Thursday, October 28, 2010

We are ok!

Today was an ordinary day. But something truly momumental happened.

I was sitting in the doctor's office fretting about how much weight K has gained, how much he has grown and what dreadful percentile number they will assign him. it was another opportunity for me to doubt my instincts and abilities as a mother. It is truly a scary moment when the doctor looks at you and says "5th percentile". It feels like another judgement. It feels like a grade for raising your baby. What I hear is "95% of moms are better than you".

However, as we sat in the waiting room my little man was being as charming as ever. He was showing off how he could walk and clap. He was smiling and waving at the nurses. He was giggling at the boys playing with cars in the corner. He was trying to steal the Nintendo DS from the girl beside us. He was being Kingston. I thought nothing of it. Until, in the midst of the chaos and activity my little boy looked up at me and rested his head against my chest. My normally "on-the-move tornado" simply wanted to take it all in, in the company and comfort of his mommy.

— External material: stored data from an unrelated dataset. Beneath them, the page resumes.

(** The unread bytes, as far as the stack took them, are in flight. *)
Lemma flow_write r base f u rest l an cs bs e :
  ring_rep r base f u → flow r base f u rest true l → refused l = false →
  Forall2 (λ c b, zget (data r) c = Some b) cs bs → zlen cs <= zlen u →
  (e = 0 → cs = ring_cells (max_size r) (base + zlen f) (zlen u)) →
  flow (hev_ring_buffer_read_finish (zlen u) r) base (f ++ u) [] rest true (wrote an cs bs e l).
Proof.
  intros R F Hrf Hrd Hlen Hcs. inversion F as [l' _ Hrefs Hh HS|l' t Hrf' _ _ _|]; subst l'; [|congruence].
  pose proof (ring_cells_hold _ _ _ _ R) as Hc. sizes.
  rewrite zlen_app, ring_cells_app in Hc by lia.
  apply Forall2_app_inv in Hc as [Hc1 Hc2].
  2: { pose proof (zlen_ring_cells (max_size r) base (zlen f)). unfold zlen in *. lia. }
  destruct (Z.eqb_spec e 0) as [->|Hne].
  - specialize (Hcs eq_refl). rewrite <- Hcs in Hc2.
    assert (bs = u) as -> by (eapply Forall2_unique; [exact Hrd|exact Hc2|congruence]).
    apply flow_exact; cbn [refused refs handed acked wrote max_size hev_ring_buffer_read_finish].
    + by rewrite Hrf.
    + rewrite Hrefs, zlen_app, ring_cells_app by lia. by rewrite Hcs.
    + by rewrite Hh, app_assoc.
    + by rewrite HS, <- app_assoc.
  - apply flow_refused with (f ++ bs); cbn [refused refs handed acked wrote data hev_ring_buffer_read_finish].
    + rewrite Hrf. by destruct (Z.eqb_spec e 0).
    + rewrite Hrefs, !zlen_app, zlen_ring_cells by lia. lia.
    + rewrite Hrefs. by apply Forall2_app.
    + by rewrite Hh, app_assoc.
Qed.

Lemma reading_nil r base f u : ring_rep r base f u → u ≠ [] → truthy (zlen (hev_ring_buffer_reading r)) = true.
Proof.
  intros R Hu. apply truthy_ne. intros Hz%zlen_0. destruct (reading_cells _ _ _ _ R) as (_ & _ & Ht).
  rewrite Hz in Ht. cbn in Ht. symmetry in Ht. by apply zlen_0 in Ht.
Qed.

Lemma tcp_output_spec s : ∃ e an, tcp_output s = Val e (St (set_lw (set_answers an (lw (self s))) (self s)) (io s)).
Proof.
  unfold tcp_output, answer, get_lw, upd_lw. mstep. destruct s as [[o [ev an w rf h ac rc rd tc] t] i]. cbn.
  destruct an as [|a0 an]; eauto.
Qed.

Lemma write_stack_spec res s :
  inv 0 s → pcb (sess (self s)) = true → refused (lw (self s)) = false → step_result res →
  (res = 1 → ∃ n, unread_size s = Some n ∧ 0 < n) →
  ∃ r err s', write_stack res s = Val (r, err) s' ∧ inv 0 s' ∧ wakes (io s') = wakes (io s) ∧ step_result r ∧
    pcb (sess (self s')) = true ∧ (session_fuel s' <= session_fuel s)%nat ∧
    (r = 1 → (session_fuel s' < session_fuel s)%nat) ∧ (err = 0 → refused (lw (self s')) = false).
Proof.
  intros (c & r & base & f & u & R) Hp Hrf Hres Hone. pose proof R as [Rfd Rnode Rc Rb Rr Rm Ru Rk Rw Rf Rl Re].
  rewrite Hp in Rf. destruct s as [[o l t] i]. cbn [self sess lw io tunnel] in *.
  unfold write_stack. erewrite bind_val by (unfold get_buffer, get_sess; mstep; cbn [self sess]; rewrite Rb; reflexivity).
  cbv beta zeta. destruct (decide (u = [])) as [->|Hu].
  - assert (hev_ring_buffer_reading r = []) as ->.
    { unfold hev_ring_buffer_reading. by rewrite (rr_rda _ _ _ _ Rr). }
    assert (res ≠ 1) as Hn1.
    { intros H1. destruct (Hone H1) as (n & Hn & Hpos). unfold unread_size in Hn. cbn in Hn. rewrite Rb in Hn.
      cbn in Hn. rewrite (rr_rda _ _ _ _ Rr) in Hn. injection Hn as <-. done. }
    change (truthy (zlen [])) with false. cbv iota. destruct (Z.ltb_spec res 0).
    + eexists res, ERR_OK, _. split; [reflexivity|]. split.
      * exists c, r, base, f, []. split; try done. cbn [self sess lw set_lw pcb]. rewrite Hp. inversion Rf; econstructor; done.
      * split; [done|split; [done|split; [done|split; [fuel|split; [done|done]]]]].
    + eexists res, ERR_OK, _. split; [reflexivity|].
      split; [by exists c, r, base, f, []|split; [done|split; [done|split; [done|split; [lia|split; [done|done]]]]]].
  - rewrite (reading_nil _ _ _ _ Rr Hu). destruct (reading_cells _ _ _ _ Rr) as (Hcells & Hok & Htot).
    pose proof (rr_len _ _ _ _ Rr) as Hlen. rewrite <- Hlen in Hok. sizes.
    assert (zlen u <= max_size r) as Hum by (pose proof (rr_fit _ _ _ _ Rr); lia). unfold TCP_SND_BUF in Rm.
    destruct (tcp_writes_spec (hev_ring_buffer_reading r) ERR_OK 0 (St (Session o l t) i) r Rb)
      as (e & cs & bs & an & Hv & Hrd & Hl & Hcs); [lia|done|lia|lia|].
    rewrite Htot, Z.add_0_l in *. rewrite Hcells in Hcs. erewrite bind_val by exact Hv. cbv beta iota.
    erewrite bind_val by (unfold get_buffer, get_sess; mstep; cbn [self sess set_lw]; rewrite Rb; reflexivity).
    erewrite bind_val by reflexivity. cbv beta.
    set (s1 := St _ _). destruct (tcp_output_spec s1) as (e1 & an1 & Hout).
    erewrite bind_val by exact Hout. cbv beta.
    eexists 1, _, _. split; [reflexivity|]. split; [|split; [done|split; [by right; right|split; [done|]]]].
    + exists c, (hev_ring_buffer_read_finish (zlen u) r), base, (f ++ u), [].
      split; cbn [self sess lw io tunnel s1 set_lw set_sess set_buffer node buffer queue pcb stcp]; try done.
      * apply read_finish_rep. by rewrite app_nil_r.
      * rewrite Hp. eapply (flow_write _ _ _ _ _ _ an1) in Hrd; [|done|done|done|done|done].
        inversion Hrd; econstructor; done.
    + assert (session_fuel (St (set_lw (set_answers an1 (lw (self s1))) (self s1)) (io s1)) < session_fuel (St (Session o l t) i))%nat.
      { unfold session_fuel, s1. cbn -[list_sum Z.to_nat hev_ring_buffer_read_finish]. rewrite Rb.
        cbn -[list_sum Z.to_nat]. rewrite (rr_rda _ _ _ _ Rr), Z.sub_diag.
        assert (0 < length u)%nat by (destruct u; [done|cbn; lia]). change (Z.to_nat (u64 0)) with 0%nat.
        unfold zlen. rewrite Nat2Z.id. lia. }
      split; [lia|split; [done|]]. intros [He _]%Z.lor_eq_0_iff. apply Z.lor_eq_0_iff in He as [_ ->]. cbn. by rewrite Hrf.
Qed.
Lemma dropped_free p bs ms s :
  blocks (io s) !! p = None →
  pbuf_free p (with_blocks (<[p := bs]> (blocks (io s))) (St (self s) (set_mallocs ms (io s)))) = Val tt (St (self s) (set_mallocs ms (io s))).
Proof using Type.
  intros Hp. unfold pbuf_free. erewrite block_free_val by (cbn; by rewrite lookup_insert_eq).
  rewrite with_blocks_twice. cbn. rewrite delete_insert_id by done. by destruct s as [? []].
Qed.

(** The datagrams in callbacks, as the application addressed them; of one in several
    buffers it is the first one. *)
Definition arriving (e : uevent) : list dgram :=
  match e with UdpRecv ip port (Some (bs, _)) => [(asked ip port (nm ip), bs)] | _ => [] end.

Definition same_stack (l l' : ulwip) : Prop := pbufs l' = pbufs l ∧ sent l' = sent l ∧ delivered l' = delivered l.

(** What callbacks add to the frames that wait: some of what arrives, and all of it
    when there is room and memory. *)
Definition enqueues (r : outcome (st usession) unit) (i o : bytes) (R : gmap Z bytes) (gs : list dgram) (es : list uevent) s : Prop :=
  ∃ s' new, r = Val tt s' ∧ session_at i o R (gs ++ new) s' ∧ steady es s s' ∧
    same_stack (ul (self s)) (ul (self s')) ∧ uevents (ul (self s')) = uevents (ul (self s)) ∧ new `sublist_of` mjoin (arriving <$> es) ∧
    (mallocs (io s) = [] → zlen gs + zlen (mjoin (arriving <$> es)) <= UDP_POOL_SIZE + 1 → new = mjoin (arriving <$> es)).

I felt it. Deep in the core of my being. I AM A MOMMY! We are doing this-its working. We are going to be ok! It was at this precise moment that I felt the gravity that Kingston really does assume that his mother is capable of protecting him from anything the world has to throw at him. He would rather the company and protection of my arms than the excitement of the toys and people in the waiting room.

His calm was absolute. It was the kind of calm that only comes with complete trust and confidence. That someone was me. He has absolute faith in me (and in that so should I).